Quand ils quittèrent le Palm Café, la même sœur de la miséricorde qui les avait accostés à leur arrivée les dépassa, traînant la jambe, puis se retourna pour leur adresser un sourire dévot.

— Donnez au Seigneur, donnez à ses pauvres. Que le chemin qui vous conduit au ciel soit pavé de généreuses aumônes. N’oubliez pas les malheureux.

Gus pécha au fond de sa poche une nouvelle pièce de cinquante cents.

— J’ai ce qu’il faut, Jackson, dit-il.

— Mon frère, vous avez la bénédiction de sœur Gabrielle, dit la sœur… « Et le Seigneur des Esprits des prophètes a envoyé son ange pour révéler à ses serviteurs ce qui doit arriver dans peu de temps. Et je vous le dis, nous arriverons sans retard. Béni soit celui qui entend la parole du prophète. »

Gus s’écarta, impatienté.

Goldy fit un clin d’œil à Jackson et, de ses lèvres, forma les mots :

— T’as pigé, frérot ?

— Amen, répondit Jackson.

— Je me méfie de ces bonnes sœurs, dit Gus, tout en entraînant Jackson vers la voiture. Il ne vous est jamais venu à l’idée qu’elles pourraient faire partie d’une bande organisée ?

— Comment pouvez-vous soupçonner ces saintes femmes ! protesta vivement Jackson, qui craignait que Gus ne conçût des doutes avant même que le piège soit tendu. Il n’y a pas, à Harlem, de personnes plus vénérables.

Gus émit un petit rire gêné en manière d’excuse.

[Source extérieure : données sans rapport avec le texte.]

Lemma yields_rootCAs conf :
  ck_SecretReader conf = Some kafkaSecretReader ->
  yields secretsAnswer (kafkaRootCAs conf)
    (fun ca => ca = match sc_CACertSecret (ck_SSL conf) with
                    | Some r => Some (secretValue (ck_Namespace conf) r)
                    | None => if bool_decide (ck_CACert conf = "") then None else Some (ck_CACert conf)
                    end).
Proof.
  intros Hr. unfold kafkaRootCAs. destruct (sc_CACertSecret (ck_SSL conf)) as [r|].
  - eapply yields_bind; [by apply yields_wrap, yields_getFromSecret|]. intros v [-> _].
    yields_step; [by apply yields_ret|apply yields_fail].
  - yields_step; [by apply yields_ret|]. yields_step; [by apply yields_ret|apply yields_fail].
Qed.

Lemma yields_normalize keyPEM pw : yields secretsAnswer (normalizePrivateKeyPEM keyPEM pw) (fun _ => True).
Proof. unfold normalizePrivateKeyPEM, rewrapped. cbv zeta. repeat yields_step; done. Qed.

Lemma yields_certificate conf :
  ck_SecretReader conf = Some kafkaSecretReader ->
  yields secretsAnswer (clientCertificate conf) (fun c => is_Some c <-> is_Some (sc_CertSecret (ck_SSL conf))).
Proof.
  intros Hr. unfold clientCertificate.
  destruct (sc_CertSecret (ck_SSL conf)) as [certRef|], (sc_KeySecret (ck_SSL conf)) as [keyRef|];
    [|apply yields_fail..|by apply yields_ret; split; intros []].
  eapply yields_bind; [by apply yields_wrap, yields_getFromSecret|]. intros cert _.
  eapply yields_bind; [by apply yields_wrap, yields_getFromSecret|]. intros key _.
  eapply yields_bind with (V := fun _ => True).
  { destruct (sc_KeyPasswordSecret (ck_SSL conf)) as [r|]; [|by apply yields_ret].
    apply yields_wrap. eapply yields_mono; [|by apply yields_getFromSecret]. done. }
  intros pw _. eapply yields_bind with (V := fun _ => True).
  { yields_step; [by apply yields_wrap, yields_normalize|].
    eapply yields_bind; [apply yields_attempt, yields_normalize|]. intros x _. by apply yields_ret. }
  intros key' _. yields_step; [apply yields_fail|]. apply yields_ret. by split.
Qed.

— Dans mon métier d’agent immobilier on a affaire à tant d’aigrefins qu’on finit par se méfier de tout. Et puis, il faut bien le dire, je suis sceptique de nature. Faut que je sois sûr d’une chose pour y croire. D’ailleurs, ça a été pareil pour la mine d’or. 11 a fallu d’abord que j’aie des garanties pour y investir mon fric. Mais je constate que vous êtes un homme de foi, Jackson.

— Paroissien de la première église baptiste, précisa Jackson.

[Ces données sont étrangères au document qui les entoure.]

(* ===== verification/ControllerProofs.v ===== *)
(** * Properties of the Milvus controller

    A deleted resource is finalized only after its pods are gone and the calls that
    delete what it asks to be deleted succeeded, and nothing else is deleted; a
    paused resource is left alone; the workloads are not touched before the
    dependencies are ready; and every secret the checksum of the credentials reads
    is watched. *)
From S2P Require Import Prelude KubeTypes Libs ApiTypes Values Labels Effects Utils Components K8sUtil Group.
From S2P Require Import DeployCtrl Webhook Status PodTemplate KafkaSecrets Render Hpa StatefulSets Deployments.
From S2P Require Import Network ConfigMaps Defaults Dependencies MilvusController Calls.
From S2P Require Import Examples RenderProofs StatefulSetProofs StatusProofs DeploymentProofs ConfigProofs.

Local Open Scope string_scope.
Local Open Scope list_scope.
Local Open Scope Z_scope.

Ltac calls_steps ::= repeat (lazymatch goal with |- calls _ (errorf _ _) => unfold errorf | _ => calls_step end).

(** ** Deleting a resource *)

Section Deletion.
Context {SV : Semver} {US : Unstructured} {IS : IntStr} {KL : KubeLib} {DC : Decode} {DK : DecodeKafka}
  {JM : JsonMarshal} {OI : OperatorImage} {CL : ClaimLib} {KM : KubeMessages} {PR : Process} {MO : MapOrder}
  {ML : MapOrderLaws} {CF : ConfigLib} {DH : DecodeHPA}.
Context (E : Environment).

(** The dependencies that run in the cluster for this resource. *)
Definition inUse (mc : Milvus) (kind : DependencyKind) : bool :=
  let dep := mi_Dep mc in
  match kind with
  | DependencyKindEtcd => negb (etcd_External (dep_Etcd dep))
  | DependencyKindStorage => negb (sto_External (dep_Storage dep))
  | DependencyKindPulsar =>
      bool_decide (dep_MsgStreamType dep = MsgStreamTypePulsar) && negb (pul_External (dep_Pulsar dep))
  | DependencyKindKafka =>
      bool_decide (dep_MsgStreamType dep = MsgStreamTypeKafka) && negb (kaf_External (dep_Kafka dep))
  | DependencyKindTei => tei_Enabled (dep_Tei dep)
  end.

Definition releaseOf (mc : Milvus) (kind : DependencyKind) : string :=
  mi_Name mc +:+ match kind with
                 | DependencyKindEtcd => "-etcd"
                 | DependencyKindStorage => "-minio"
                 | DependencyKindPulsar => "-pulsar"
                 | DependencyKindKafka => "-kafka"
                 | DependencyKindTei => "-tei"
                 end.

(** [deletes mc release pvc]: the resource asks for the release to be deleted
    with it, and with [pvc] for the claims of the release too. *)
Definition deletes (mc : Milvus) (release : string) (pvc : bool) : Prop :=
  exists kind ic, inUse mc kind = true /\ inClusterOf (mi_Dep mc) kind = Some ic /\
    ic_DeletionPolicy ic = DeletionPolicyDelete /\ release = releaseOf mc kind /\ pvc = ic_PVCDeletion ic.

(** The claim of a built-in message queue is deleted too. *)
Definition deletesData (mc : Milvus) : Prop :=
  exists persist, GetMilvusBuiltInMQ (mi_Dep mc) = Some persist /\
    per_Enabled persist = true /\ per_PVCDeletion persist = true.

(** Claims are listed by their labels. *)
Definition labelledClaims (B : Type) (r : kread B) : B -> Prop :=
  match r in kread B' return B' -> Prop with
  | ListClaims ns labels => fun l => forall c, c ∈ l -> om_Namespace (clm_Meta c) = ns /\ labels ⊆ om_Labels (clm_Meta c)
  | _ => fun _ => True
  end.

Definition belongsToRelease (release : string) (c : Claim) : Prop :=
  om_Labels (clm_Meta c) !! AppLabelInstance = Some release \/ om_Labels (clm_Meta c) !! HelmReleaseLabel = Some release.

(** The claims that are listed are in the cluster, with these labels. *)
Definition listedClaims (claims : list Claim) (B : Type) (r : kread B) : B -> Prop :=
  match r in kread B' return B' -> Prop with
  | ListClaims ns labels =>
      fun l => forall c, c ∈ l -> c ∈ claims /\ om_Namespace (clm_Meta c) = ns /\ labels ⊆ om_Labels (clm_Meta c)
  | _ => fun _ => True
  end.

(** The writes a deletion may make, of the claims in the cluster. *)
Definition mayDelete (claims : list Claim) (mc : Milvus) (w : kwrite) : Prop :=
  match w with
  | HelmUninstall ns release => ns = mi_Namespace mc /\ exists pvc, deletes mc release pvc
  | DeleteClaim ns name =>
      ns = mi_Namespace mc /\
      ((name = getPVCNameByInstName (mi_Name mc) /\ deletesData mc) \/
       match storedClaim claims (ns, name) with
       | Some c => exists release, deletes mc release true /\ belongsToRelease release c
       | None => False
       end)
  | _ => False
  end.

Lemma deleteNamed_wp R namespace claims (P : kwrite -> Prop) :
  (forall c, c ∈ claims -> P (DeleteClaim (om_Namespace (clm_Meta c)) (om_Name (clm_Meta c)))) ->
  wp R (deleteNamed namespace claims) (fun ws _ => Forall P ws).
Proof.
  unfold deleteNamed. induction claims as [|c claims IH]; intros HP; cbn [forEach]; [apply wp_ret_writes|].
  apply wp_then; [apply wp_wrap_writes, wp_one_write, HP; by left|]. intros _. apply IH. intros c' Hc'. apply HP. by right.
Qed.

Section Writes.
Context (claims : list Claim) (Hnd : NoDup (claimKey <$> claims)).

Lemma batchDelete_wp mc release key :
  deletes mc release true -> key = AppLabelInstance \/ key = HelmReleaseLabel ->
  wp (listedClaims claims) (batchDeletePVC (mi_Namespace mc) key release) (fun ws _ => Forall (mayDelete claims mc) ws).
Proof.
  intros Hd Hkey. unfold batchDeletePVC. apply wp_bind, wp_read; [by constructor|]. intros l Hl.
  apply deleteNamed_wp. intros c Hc. destruct (Hl c Hc) as (Hin & Hns & Hlab). simpl. split; [done|]. right.
  fold (claimKey c). rewrite storedClaim_elem by done. exists release. split; [done|].
  rewrite map_singleton_subseteq_l in Hlab. unfold belongsToRelease. destruct Hkey as [->| ->]; auto.
Qed.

— Ne m’en dites pas plus. J’ai vu au premier coup d’œil que vous étiez un pratiquant fidèle. C’est comme ça que je me suis rendu compte que vous étiez un homme honnête.

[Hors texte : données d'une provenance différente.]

(* ===== verification/Acts.v ===== *)
(** * Acts: programs over calls of their own

    Some parts call neither the API server nor a dependency through the
    reconcilers' client ([Effects.prog]) but a library of their own: Helm's
    actions, a dynamic client, a cloud provider's SDK, the operating system.
    [act E X A] is a program whose calls are [E], whose calls fail with errors
    [X], and which ends in a result, an error or a panic.  What answers the calls
    is no part of the repository: it is the handler that a program is run with. *)
From S2P Require Import Prelude.

Inductive act (E : Type -> Type) (X A : Type) : Type :=
  | Done (a : A)
  | Raise (x : X)
  | Crash
  | Do {B : Type} (q : E B) (k : X + B -> act E X A).
Arguments Done {E X A} a.
Arguments Raise {E X A} x.
Arguments Crash {E X A}.
Arguments Do {E X A B} q k.

Fixpoint act_bind {E X A B} (f : A -> act E X B) (p : act E X A) : act E X B :=
  match p with
  | Done a => f a
  | Raise x => Raise x
  | Crash => Crash
  | Do q k => Do q (fun r => act_bind f (k r))
  end.

#[export] Instance act_mret E X : MRet (act E X) := fun A => Done.
#[export] Instance act_mbind E X : MBind (act E X) := fun A B f p => act_bind f p.

(** [v, err := call()]: the error as a value, and the call whose error is
    returned at once. *)
Definition ask {E X B} (q : E B) : act E X (X + B) := Do q (fun r => Done r).
Definition must {E X B} (q : E B) : act E X B :=
  Do q (fun r => match r with inl x => Raise x | inr b => Done b end).

Definition orRaise {E X A} (r : X + A) : act E X A := match r with inl x => Raise x | inr a => Done a end.

(** A nil dereference. *)
Definition derefA {E X A} (o : option A) : act E X A := match o with Some a => Done a | None => Crash end.

(** [errors.Wrap(err, msg)] of the error of a program. *)
Fixpoint onError {E X A} (f : X -> X) (p : act E X A) : act E X A :=
  match p with
  | Done a => Done a
  | Raise x => Raise (f x)
  | Crash => Crash
  | Do q k => Do q (fun r => onError f (k r))
  end.

(** ** Runs *)

Inductive ending (X A : Type) := Returned (a : A) | Raised (x : X) | Crashed.
Arguments Returned {X A} a.
Arguments Raised {X A} x.
Arguments Crashed {X A}.

(** What answers the calls, over a state of its own. *)
Definition answers_of (E : Type -> Type) (X S : Type) : Type := forall B, E B -> S -> (X + B) * S.

Fixpoint act_run {E X A S} (h : answers_of E X S) (p : act E X A) (s : S) : ending X A * S :=
  match p with
  | Done a => (Returned a, s)
  | Raise x => (Raised x, s)
  | Crash => (Crashed, s)
  | Do q k => let '(r, s') := h _ q s in act_run h (k r) s'
  end.

(** The calls of a run in order, each with whether it succeeded. *)
Inductive made (E : Type -> Type) :=
  | Made {B : Type} (q : E B) (ok : bool).
Arguments Made {E B} q ok.

Fixpoint act_calls {E X A S} (h : answers_of E X S) (p : act E X A) (s : S) : list (made E) :=
  match p with
  | Do q k =>
      let '(r, s') := h _ q s in
      Made q (match r with inl _ => false | inr _ => true end) :: act_calls h (k r) s'
  | _ => []
  end.

Lemma act_run_bind {E X A B S} (h : answers_of E X S) (p : act E X A) (f : A -> act E X B) : forall s,
  act_run h (p ≫= f) s =
    match act_run h p s with
    | (Returned a, s') => act_run h (f a) s'
    | (Raised x, s') => (Raised x, s')
    | (Crashed, s') => (Crashed, s')
    end.
Proof.
  induction p as [a|x| |B0 q k IH]; intros s; [done..|].
  change (act_run h (Do q (fun r => k r ≫= f)) s = match act_run h (Do q k) s with
    | (Returned a, s') => act_run h (f a) s' | (Raised x, s') => (Raised x, s') | (Crashed, s') => (Crashed, s') end).
  simpl. destruct (h B0 q s) as [r s']. apply IH.
Qed.

Lemma act_run_must {E X B S} (h : answers_of E X S) (q : E B) s :
  act_run h (must q) s = match h _ q s with (inl x, s') => (Raised x, s') | (inr b, s') => (Returned b, s') end.
Proof. simpl. by destruct (h B q s) as [[x|b] s']. Qed.

Lemma act_run_ask {E X B S} (h : answers_of E X S) (q : E B) s :
  act_run h (ask q) s = let '(r, s') := h _ q s in (Returned r, s').
Proof. done. Qed.

Lemma act_run_onError {E X A S} (h : answers_of E X S) f (p : act E X A) : forall s,
  act_run h (onError f p) s = match act_run h p s with (Raised x, s') => (Raised (f x), s') | r => r end.
Proof. induction p as [a|x| |B q k IH]; intros s; [done..|]. simpl. destruct (h B q s) as [r s']. apply IH. Qed.

Lemma act_calls_onError {E X A S} (h : answers_of E X S) f (p : act E X A) : forall s,
  act_calls h (onError f p) s = act_calls h p s.
Proof. induction p as [a|x| |B q k IH]; intros s; [done..|]. simpl. destruct (h B q s) as [r s']. by rewrite IH. Qed.

Lemma act_calls_bind {E X A B S} (h : answers_of E X S) (p : act E X A) (f : A -> act E X B) : forall s,
  act_calls h (p ≫= f) s =
    act_calls h p s ++ match act_run h p s with (Returned a, s') => act_calls h (f a) s' | _ => [] end.
Proof.
  induction p as [a|x| |B0 q k IH]; intros s; [done..|].
  change (act_calls h (Do q (fun r => k r ≫= f)) s = act_calls h (Do q k) s ++
    match act_run h (Do q k) s with (Returned a, s') => act_calls h (f a) s' | _ => [] end).
  simpl. destruct (h B0 q s) as [r s']. simpl. by rewrite IH.
Qed.

(** ** What holds whatever the answers are *)

(** [ends p V]: no run of [p] panics, and one that returns does so with a value
    of [V]. *)
Fixpoint ends {E X A} (p : act E X A) (V : A -> Prop) : Prop :=
  match p with
  | Done a => V a
  | Raise _ => True
  | Crash => False
  | Do q k => forall r, ends (k r) V
  end.

Lemma ends_run {E X A S} (h : answers_of E X S) (p : act E X A) V : forall s,
  ends p V -> match fst (act_run h p s) with Returned a => V a | Raised _ => True | Crashed => False end.
Proof.
  induction p as [a|x| |B q k IH]; intros s Hp; simpl in *; [done..|].
  destruct (h B q s) as [r s']. by apply IH.
Qed.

Il s’arrêta près d’une Cadillac couleur lavande.

— Voilà ma voiture.

— Ça rapporte, on dirait, les ventes immobilières, fit Jackson en montant à côté de Gus.

— Ça ne prouve rien, des fois, une Cadillac, remarqua Gus en pressant le starter et en enclenchant l’embrayage automatique. De nos jours, pour acheter une Cadillac, il suffit de fourguer une vieille chignole à titre de premier versement et de s’arranger ensuite pour esquiver l’encaisseur des traites.

Jackson éclata de rire, tout en jetant un coup d’œil furtif au rétroviseur. 11 aperçut une petite voiture noire qui, ayant doublé le coin, s’engageait à leur suite. Puis, brusquement, un taxi vint s’arrêter le long du trottoir, à l’endroit où ils avaient laissé Goldy.

— Quand j’aurai touché le premier dividende de ma mine d’or, je m’en paierai une comme ça.

— Il ne faut pas vendre la peau de l’ours avant de l’avoir tué, Jackson. Mr. Morgan ne vous a pas encore vendu d’actions que je sache.

Ils venaient de tourner le coin de St. Nicholas Avenue, en remontant vers le nord, quand soudain Gus se rabattit vers le trottoir et stoppa. Jackson repéra la voiture noire qui tournait le coin et pour suivait sa route au ralenti, suivie de près par un taxi. Gus n’y prêta pas attention. Il venait de tirer du compartiment à gants une cagoule noire.

— Désolé, Jackson, mais je suis obligé de vous mettre ça. Vous n’avez qu’à l’enfiler sur votre tête. Vous comprenez, Mr. Morgan et le prospecteur ont pour cent mille dollars de pépites d’or dans leur bureau et ils ne peuvent s’exposer au risque d’être cambriolés.

Jackson parut hésiter.

— C’est pas ce que vous croyez, Mr. Parsons. C’est juste… enfin… vous savez bien… Avec tout ce fric que j’ai sur moi…

— Appelez-moi Gus, Jackson. Et ne vous gênez pas pour me dire ce que vous avez sur le cœur.

— Croyez surtout pas que je vous fais pas confiance, Gus, mais…

— Je comprends très bien, Jackson. On vient juste de se rencontrer et vous ne me connaissez ni d’Eve ni d’Adam. Tenez, prenez donc mon revolver, si ça peut vous rassurer.

— C’est pas que je sois pas rassuré avec vous, Gus… dit Jackson en acceptant l’arme et en la glissant dans la poche droite de son manteau. C’est juste histoire de…

— Plus un mot, Jackson ! fit Gus en lui rabattant la cagoule sur la figure. Je comprends très bien les scrupules d’un honnête homme dans une situation semblable. Mais voilà, on n’a pas le choix.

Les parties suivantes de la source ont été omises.